To do -> As the answer, set down the lines below from the one containing "(* ===== verification/OsFile.v ===== *)" through the one containing "From S2P Require Import Prelude Bytes Utf8", exactly and inclusively, and no others.

·····

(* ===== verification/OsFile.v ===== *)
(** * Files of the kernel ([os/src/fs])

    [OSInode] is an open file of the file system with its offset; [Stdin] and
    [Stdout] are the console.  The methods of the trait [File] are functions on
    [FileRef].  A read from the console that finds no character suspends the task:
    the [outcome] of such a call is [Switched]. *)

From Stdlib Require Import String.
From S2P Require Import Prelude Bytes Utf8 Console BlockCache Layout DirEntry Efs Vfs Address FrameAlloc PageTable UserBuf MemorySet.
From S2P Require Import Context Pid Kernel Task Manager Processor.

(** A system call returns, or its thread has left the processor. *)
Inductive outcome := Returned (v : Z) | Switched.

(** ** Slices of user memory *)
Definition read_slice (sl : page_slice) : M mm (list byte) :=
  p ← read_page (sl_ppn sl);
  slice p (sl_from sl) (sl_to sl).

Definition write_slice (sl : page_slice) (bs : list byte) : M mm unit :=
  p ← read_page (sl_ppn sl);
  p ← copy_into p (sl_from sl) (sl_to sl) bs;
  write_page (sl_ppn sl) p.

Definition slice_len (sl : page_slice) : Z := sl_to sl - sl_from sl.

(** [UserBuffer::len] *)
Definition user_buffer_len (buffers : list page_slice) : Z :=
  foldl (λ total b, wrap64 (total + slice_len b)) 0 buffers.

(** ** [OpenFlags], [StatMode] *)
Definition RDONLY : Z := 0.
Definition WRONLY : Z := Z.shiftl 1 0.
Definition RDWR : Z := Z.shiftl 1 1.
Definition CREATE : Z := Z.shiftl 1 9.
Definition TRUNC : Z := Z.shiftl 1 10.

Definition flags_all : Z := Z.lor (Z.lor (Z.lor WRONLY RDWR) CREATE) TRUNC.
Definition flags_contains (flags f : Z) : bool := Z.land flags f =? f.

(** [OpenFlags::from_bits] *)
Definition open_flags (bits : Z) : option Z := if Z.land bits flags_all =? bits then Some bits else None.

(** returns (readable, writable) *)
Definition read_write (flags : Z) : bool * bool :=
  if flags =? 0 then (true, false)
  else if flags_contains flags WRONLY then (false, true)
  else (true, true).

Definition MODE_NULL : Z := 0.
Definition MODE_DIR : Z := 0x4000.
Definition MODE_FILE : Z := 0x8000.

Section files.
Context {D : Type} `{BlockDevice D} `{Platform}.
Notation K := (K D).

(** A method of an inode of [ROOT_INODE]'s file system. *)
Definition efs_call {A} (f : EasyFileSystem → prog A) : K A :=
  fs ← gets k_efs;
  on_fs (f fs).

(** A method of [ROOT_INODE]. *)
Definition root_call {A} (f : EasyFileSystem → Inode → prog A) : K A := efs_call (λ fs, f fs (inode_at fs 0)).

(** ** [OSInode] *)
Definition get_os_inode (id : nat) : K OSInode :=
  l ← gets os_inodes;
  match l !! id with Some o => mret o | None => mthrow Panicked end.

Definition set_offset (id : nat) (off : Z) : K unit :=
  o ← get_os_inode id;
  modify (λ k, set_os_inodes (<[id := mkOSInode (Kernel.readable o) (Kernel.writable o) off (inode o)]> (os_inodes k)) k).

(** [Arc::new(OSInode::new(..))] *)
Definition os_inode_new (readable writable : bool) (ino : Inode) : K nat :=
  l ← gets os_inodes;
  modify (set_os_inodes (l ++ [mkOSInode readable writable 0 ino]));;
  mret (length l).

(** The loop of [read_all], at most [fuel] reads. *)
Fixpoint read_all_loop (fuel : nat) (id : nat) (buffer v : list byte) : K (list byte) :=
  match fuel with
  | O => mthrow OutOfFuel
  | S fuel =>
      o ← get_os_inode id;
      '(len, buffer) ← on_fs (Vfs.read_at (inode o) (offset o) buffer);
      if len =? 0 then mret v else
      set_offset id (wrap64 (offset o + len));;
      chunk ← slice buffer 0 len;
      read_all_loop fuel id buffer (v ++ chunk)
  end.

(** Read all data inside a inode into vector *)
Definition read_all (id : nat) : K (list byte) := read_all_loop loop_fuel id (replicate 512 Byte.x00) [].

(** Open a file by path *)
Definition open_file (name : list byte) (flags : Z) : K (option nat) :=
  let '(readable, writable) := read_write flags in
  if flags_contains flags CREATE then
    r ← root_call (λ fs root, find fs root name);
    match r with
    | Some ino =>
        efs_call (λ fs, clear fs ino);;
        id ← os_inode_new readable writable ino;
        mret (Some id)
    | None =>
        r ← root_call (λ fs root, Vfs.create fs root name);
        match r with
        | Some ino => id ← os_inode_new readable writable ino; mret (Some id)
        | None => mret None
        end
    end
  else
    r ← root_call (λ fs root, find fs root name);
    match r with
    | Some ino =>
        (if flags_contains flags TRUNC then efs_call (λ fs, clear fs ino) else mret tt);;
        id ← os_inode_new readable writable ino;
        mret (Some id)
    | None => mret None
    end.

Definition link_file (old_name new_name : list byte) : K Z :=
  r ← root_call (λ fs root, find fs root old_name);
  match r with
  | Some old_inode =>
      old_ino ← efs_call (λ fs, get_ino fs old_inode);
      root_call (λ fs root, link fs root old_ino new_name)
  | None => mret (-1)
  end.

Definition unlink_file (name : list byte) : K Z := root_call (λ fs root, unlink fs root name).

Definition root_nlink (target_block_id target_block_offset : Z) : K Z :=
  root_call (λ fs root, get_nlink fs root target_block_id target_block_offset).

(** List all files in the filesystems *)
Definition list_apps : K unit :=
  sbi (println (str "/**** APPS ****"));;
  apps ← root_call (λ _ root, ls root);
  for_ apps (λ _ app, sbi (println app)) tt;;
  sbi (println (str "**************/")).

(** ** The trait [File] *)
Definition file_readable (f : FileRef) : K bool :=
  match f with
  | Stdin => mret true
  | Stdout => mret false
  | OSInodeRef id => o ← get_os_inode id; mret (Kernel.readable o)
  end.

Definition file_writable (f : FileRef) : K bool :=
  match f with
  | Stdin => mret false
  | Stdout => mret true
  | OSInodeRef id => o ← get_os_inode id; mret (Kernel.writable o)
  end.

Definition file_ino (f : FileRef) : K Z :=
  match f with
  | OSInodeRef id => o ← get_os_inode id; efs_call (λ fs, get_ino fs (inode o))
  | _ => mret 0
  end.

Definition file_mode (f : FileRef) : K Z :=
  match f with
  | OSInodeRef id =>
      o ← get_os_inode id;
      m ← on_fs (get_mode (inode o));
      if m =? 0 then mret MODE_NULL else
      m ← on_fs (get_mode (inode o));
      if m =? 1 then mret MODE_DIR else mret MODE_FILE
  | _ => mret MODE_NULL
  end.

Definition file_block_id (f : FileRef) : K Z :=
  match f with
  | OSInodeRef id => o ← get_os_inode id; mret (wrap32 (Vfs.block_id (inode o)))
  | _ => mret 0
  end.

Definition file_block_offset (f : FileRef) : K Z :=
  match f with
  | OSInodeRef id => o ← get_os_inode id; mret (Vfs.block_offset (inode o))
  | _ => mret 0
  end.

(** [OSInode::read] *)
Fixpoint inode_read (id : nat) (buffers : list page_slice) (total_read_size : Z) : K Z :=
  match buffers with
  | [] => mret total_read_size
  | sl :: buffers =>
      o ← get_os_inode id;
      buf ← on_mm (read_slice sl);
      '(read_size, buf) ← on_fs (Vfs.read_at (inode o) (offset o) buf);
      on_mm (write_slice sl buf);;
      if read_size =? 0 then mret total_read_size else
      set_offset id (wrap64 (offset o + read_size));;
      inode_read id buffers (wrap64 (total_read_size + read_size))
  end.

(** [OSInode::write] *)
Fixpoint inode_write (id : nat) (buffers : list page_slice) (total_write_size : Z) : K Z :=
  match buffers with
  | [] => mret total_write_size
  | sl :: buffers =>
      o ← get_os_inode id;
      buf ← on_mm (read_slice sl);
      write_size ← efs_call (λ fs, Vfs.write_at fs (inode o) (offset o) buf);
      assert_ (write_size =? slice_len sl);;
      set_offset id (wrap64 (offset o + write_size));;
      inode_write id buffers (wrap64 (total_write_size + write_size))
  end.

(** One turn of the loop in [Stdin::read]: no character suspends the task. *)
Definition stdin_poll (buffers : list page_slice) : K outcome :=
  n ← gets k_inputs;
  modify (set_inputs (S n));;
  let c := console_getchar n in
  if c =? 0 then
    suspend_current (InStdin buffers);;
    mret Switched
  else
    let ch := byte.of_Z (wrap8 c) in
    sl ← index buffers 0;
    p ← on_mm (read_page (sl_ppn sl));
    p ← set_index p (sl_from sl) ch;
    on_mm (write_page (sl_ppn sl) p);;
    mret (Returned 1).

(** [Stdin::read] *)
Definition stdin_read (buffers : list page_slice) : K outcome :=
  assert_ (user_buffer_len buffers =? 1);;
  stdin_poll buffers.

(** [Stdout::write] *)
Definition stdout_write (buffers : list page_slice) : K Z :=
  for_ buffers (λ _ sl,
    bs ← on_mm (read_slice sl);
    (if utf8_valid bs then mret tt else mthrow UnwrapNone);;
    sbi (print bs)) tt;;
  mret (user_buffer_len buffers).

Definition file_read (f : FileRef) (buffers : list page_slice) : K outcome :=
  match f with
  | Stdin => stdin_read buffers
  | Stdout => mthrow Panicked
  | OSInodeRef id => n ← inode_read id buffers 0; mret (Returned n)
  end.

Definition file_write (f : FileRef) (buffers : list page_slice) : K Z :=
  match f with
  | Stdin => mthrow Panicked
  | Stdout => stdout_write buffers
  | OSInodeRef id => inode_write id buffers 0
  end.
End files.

·····

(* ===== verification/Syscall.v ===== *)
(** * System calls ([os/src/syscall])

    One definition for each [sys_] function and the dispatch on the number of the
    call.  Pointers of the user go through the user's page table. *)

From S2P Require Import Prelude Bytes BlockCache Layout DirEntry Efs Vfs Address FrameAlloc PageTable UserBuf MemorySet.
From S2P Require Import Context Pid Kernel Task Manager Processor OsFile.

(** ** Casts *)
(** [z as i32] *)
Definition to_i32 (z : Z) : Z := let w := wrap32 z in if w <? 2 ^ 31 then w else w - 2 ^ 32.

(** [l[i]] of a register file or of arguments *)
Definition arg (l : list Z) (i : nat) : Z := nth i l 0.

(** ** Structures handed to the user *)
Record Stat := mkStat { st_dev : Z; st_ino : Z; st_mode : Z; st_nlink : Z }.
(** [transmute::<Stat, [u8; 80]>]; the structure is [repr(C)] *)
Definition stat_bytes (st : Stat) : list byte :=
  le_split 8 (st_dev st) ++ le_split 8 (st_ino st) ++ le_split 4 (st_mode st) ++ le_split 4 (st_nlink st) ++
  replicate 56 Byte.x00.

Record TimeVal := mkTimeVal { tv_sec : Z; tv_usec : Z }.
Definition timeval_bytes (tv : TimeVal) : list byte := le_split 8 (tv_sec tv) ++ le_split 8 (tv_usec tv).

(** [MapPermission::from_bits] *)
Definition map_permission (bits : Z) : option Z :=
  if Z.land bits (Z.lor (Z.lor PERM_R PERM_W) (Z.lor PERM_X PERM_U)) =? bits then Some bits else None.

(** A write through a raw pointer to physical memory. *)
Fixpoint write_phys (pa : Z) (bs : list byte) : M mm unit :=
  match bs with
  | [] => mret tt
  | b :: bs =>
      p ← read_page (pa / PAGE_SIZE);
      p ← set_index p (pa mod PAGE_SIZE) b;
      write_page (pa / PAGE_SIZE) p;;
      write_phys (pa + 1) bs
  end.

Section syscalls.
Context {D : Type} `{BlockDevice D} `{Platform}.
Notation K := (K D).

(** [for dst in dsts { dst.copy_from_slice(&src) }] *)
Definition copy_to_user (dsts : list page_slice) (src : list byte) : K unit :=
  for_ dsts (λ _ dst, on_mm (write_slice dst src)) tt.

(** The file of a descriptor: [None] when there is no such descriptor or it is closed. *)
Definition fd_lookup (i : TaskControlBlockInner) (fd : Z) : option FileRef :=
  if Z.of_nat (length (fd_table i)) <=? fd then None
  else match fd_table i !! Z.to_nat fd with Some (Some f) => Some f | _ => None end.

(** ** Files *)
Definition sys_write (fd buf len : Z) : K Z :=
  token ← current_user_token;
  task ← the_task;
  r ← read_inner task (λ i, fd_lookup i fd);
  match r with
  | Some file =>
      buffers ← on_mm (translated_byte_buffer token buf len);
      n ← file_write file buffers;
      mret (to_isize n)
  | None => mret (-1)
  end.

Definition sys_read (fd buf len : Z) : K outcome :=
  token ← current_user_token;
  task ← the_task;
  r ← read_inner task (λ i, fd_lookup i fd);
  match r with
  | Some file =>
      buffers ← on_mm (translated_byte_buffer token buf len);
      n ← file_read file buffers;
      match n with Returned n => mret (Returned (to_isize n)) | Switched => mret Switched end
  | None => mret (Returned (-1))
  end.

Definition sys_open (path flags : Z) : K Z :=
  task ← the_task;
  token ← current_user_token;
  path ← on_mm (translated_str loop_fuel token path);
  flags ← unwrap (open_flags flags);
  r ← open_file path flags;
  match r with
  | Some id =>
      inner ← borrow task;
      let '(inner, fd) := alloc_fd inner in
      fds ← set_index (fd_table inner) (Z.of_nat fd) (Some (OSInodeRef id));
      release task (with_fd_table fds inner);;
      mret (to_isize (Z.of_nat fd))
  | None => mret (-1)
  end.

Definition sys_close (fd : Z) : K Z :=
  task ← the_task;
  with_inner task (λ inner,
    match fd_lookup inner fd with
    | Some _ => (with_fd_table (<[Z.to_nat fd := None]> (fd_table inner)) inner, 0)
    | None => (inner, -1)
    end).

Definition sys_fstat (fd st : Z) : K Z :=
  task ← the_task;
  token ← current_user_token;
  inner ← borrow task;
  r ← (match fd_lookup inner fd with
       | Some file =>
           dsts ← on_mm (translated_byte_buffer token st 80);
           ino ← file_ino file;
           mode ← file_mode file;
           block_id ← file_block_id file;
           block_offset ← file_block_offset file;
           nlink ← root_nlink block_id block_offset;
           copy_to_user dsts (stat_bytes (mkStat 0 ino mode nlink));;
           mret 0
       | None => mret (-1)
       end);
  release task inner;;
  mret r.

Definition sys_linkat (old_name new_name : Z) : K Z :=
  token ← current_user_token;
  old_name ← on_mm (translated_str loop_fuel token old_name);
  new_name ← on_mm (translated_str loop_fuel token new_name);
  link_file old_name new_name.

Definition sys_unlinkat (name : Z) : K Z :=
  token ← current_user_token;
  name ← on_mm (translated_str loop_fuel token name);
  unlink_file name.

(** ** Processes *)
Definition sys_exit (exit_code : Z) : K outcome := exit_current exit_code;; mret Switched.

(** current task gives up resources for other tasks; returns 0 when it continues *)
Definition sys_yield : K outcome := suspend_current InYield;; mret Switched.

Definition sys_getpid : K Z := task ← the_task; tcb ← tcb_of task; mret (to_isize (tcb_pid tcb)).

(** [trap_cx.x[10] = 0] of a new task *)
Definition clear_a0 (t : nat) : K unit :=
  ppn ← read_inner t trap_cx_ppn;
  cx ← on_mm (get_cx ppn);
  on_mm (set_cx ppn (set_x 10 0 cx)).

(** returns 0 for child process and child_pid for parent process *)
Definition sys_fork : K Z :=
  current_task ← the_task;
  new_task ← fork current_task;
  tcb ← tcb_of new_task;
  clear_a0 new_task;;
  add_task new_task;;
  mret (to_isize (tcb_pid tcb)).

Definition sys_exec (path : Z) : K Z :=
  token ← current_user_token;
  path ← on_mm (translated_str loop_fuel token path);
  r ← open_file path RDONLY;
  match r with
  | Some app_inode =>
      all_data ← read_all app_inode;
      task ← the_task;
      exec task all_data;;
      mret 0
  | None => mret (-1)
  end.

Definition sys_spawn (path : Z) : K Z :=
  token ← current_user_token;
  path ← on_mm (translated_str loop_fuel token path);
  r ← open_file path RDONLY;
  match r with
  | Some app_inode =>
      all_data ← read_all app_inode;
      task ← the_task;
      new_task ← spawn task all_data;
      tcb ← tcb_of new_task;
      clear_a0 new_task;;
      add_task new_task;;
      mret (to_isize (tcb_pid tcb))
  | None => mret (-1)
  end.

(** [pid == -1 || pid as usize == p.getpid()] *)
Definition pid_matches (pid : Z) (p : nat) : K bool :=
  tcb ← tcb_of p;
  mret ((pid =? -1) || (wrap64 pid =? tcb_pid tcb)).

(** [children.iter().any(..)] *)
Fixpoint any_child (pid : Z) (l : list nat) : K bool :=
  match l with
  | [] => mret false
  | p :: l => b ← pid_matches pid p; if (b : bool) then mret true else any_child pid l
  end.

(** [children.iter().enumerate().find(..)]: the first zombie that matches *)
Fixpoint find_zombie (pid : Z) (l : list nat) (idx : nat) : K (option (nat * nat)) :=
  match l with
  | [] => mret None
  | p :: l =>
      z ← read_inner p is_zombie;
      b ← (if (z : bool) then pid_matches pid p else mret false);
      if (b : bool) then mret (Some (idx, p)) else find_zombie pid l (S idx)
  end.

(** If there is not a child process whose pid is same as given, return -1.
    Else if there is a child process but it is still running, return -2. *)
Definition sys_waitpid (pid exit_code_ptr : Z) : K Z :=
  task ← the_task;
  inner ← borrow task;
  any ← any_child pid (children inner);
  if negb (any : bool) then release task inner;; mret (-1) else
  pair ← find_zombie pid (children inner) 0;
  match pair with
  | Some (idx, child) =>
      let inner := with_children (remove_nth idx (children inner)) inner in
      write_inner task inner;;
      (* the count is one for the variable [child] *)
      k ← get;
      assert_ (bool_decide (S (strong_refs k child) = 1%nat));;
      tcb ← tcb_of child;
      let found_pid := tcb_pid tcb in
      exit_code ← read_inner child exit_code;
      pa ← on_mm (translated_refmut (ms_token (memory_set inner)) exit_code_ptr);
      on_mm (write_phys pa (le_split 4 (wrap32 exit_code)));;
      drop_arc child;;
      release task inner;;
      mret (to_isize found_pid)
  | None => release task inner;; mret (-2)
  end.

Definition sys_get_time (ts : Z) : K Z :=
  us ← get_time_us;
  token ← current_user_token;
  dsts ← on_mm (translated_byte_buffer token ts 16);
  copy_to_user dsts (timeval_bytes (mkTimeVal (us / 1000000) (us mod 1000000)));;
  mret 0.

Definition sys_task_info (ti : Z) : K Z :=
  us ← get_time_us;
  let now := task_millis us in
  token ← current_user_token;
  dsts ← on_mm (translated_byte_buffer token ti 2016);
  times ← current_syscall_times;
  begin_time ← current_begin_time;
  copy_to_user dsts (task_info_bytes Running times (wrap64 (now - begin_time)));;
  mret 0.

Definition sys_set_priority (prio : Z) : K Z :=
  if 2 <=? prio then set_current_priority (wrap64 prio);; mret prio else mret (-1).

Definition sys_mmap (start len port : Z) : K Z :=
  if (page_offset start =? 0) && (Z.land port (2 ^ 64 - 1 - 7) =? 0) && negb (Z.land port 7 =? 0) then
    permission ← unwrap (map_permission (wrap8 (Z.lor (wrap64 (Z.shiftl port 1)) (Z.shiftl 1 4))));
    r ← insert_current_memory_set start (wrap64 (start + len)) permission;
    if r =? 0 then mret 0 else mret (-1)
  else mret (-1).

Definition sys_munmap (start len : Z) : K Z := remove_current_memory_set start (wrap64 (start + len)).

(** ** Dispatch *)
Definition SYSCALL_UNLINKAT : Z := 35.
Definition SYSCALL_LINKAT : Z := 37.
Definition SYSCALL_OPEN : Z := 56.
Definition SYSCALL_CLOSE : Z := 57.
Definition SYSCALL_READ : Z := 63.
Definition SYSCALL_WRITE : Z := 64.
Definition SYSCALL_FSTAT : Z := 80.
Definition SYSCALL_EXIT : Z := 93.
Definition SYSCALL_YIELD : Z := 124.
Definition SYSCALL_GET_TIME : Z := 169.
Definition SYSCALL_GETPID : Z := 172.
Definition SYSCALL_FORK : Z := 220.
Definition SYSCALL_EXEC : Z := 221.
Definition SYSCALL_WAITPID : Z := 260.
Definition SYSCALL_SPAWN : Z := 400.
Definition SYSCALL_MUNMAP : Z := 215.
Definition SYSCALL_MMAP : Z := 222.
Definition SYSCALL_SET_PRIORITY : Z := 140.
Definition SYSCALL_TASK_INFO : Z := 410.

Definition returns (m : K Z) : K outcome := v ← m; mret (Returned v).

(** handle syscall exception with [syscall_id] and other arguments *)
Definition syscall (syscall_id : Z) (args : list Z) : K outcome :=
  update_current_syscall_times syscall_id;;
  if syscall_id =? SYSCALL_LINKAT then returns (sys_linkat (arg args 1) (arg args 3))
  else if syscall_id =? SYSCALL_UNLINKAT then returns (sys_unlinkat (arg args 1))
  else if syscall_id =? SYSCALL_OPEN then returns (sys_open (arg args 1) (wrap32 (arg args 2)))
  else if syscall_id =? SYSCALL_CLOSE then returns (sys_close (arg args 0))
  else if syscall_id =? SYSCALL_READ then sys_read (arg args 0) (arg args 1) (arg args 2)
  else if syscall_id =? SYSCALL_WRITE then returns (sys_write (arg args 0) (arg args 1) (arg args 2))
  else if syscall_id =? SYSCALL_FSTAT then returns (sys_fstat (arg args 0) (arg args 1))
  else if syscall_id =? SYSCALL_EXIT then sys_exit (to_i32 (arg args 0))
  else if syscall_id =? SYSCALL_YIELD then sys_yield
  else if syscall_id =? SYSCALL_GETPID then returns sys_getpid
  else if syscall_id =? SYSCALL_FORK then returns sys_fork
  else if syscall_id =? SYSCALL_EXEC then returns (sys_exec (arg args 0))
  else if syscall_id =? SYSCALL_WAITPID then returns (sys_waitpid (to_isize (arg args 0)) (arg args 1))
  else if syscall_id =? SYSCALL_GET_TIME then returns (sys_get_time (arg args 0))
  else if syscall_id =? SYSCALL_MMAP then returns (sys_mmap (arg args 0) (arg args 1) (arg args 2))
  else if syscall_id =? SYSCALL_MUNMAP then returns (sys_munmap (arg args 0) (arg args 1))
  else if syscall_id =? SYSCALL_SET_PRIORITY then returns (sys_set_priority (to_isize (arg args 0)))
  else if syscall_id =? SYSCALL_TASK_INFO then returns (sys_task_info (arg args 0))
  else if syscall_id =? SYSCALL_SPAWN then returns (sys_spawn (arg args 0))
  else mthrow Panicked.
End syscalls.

·····

Answer for this exercise ->
(* ===== verification/OsFile.v ===== *)
(** * Files of the kernel ([os/src/fs])

    [OSInode] is an open file of the file system with its offset; [Stdin] and
    [Stdout] are the console.  The methods of the trait [File] are functions on
    [FileRef].  A read from the console that finds no character suspends the task:
    the [outcome] of such a call is [Switched]. *)

From Stdlib Require Import String.
From S2P Require Import Prelude Bytes Utf8 Console BlockCache Layout DirEntry Efs Vfs Address FrameAlloc PageTable UserBuf MemorySet.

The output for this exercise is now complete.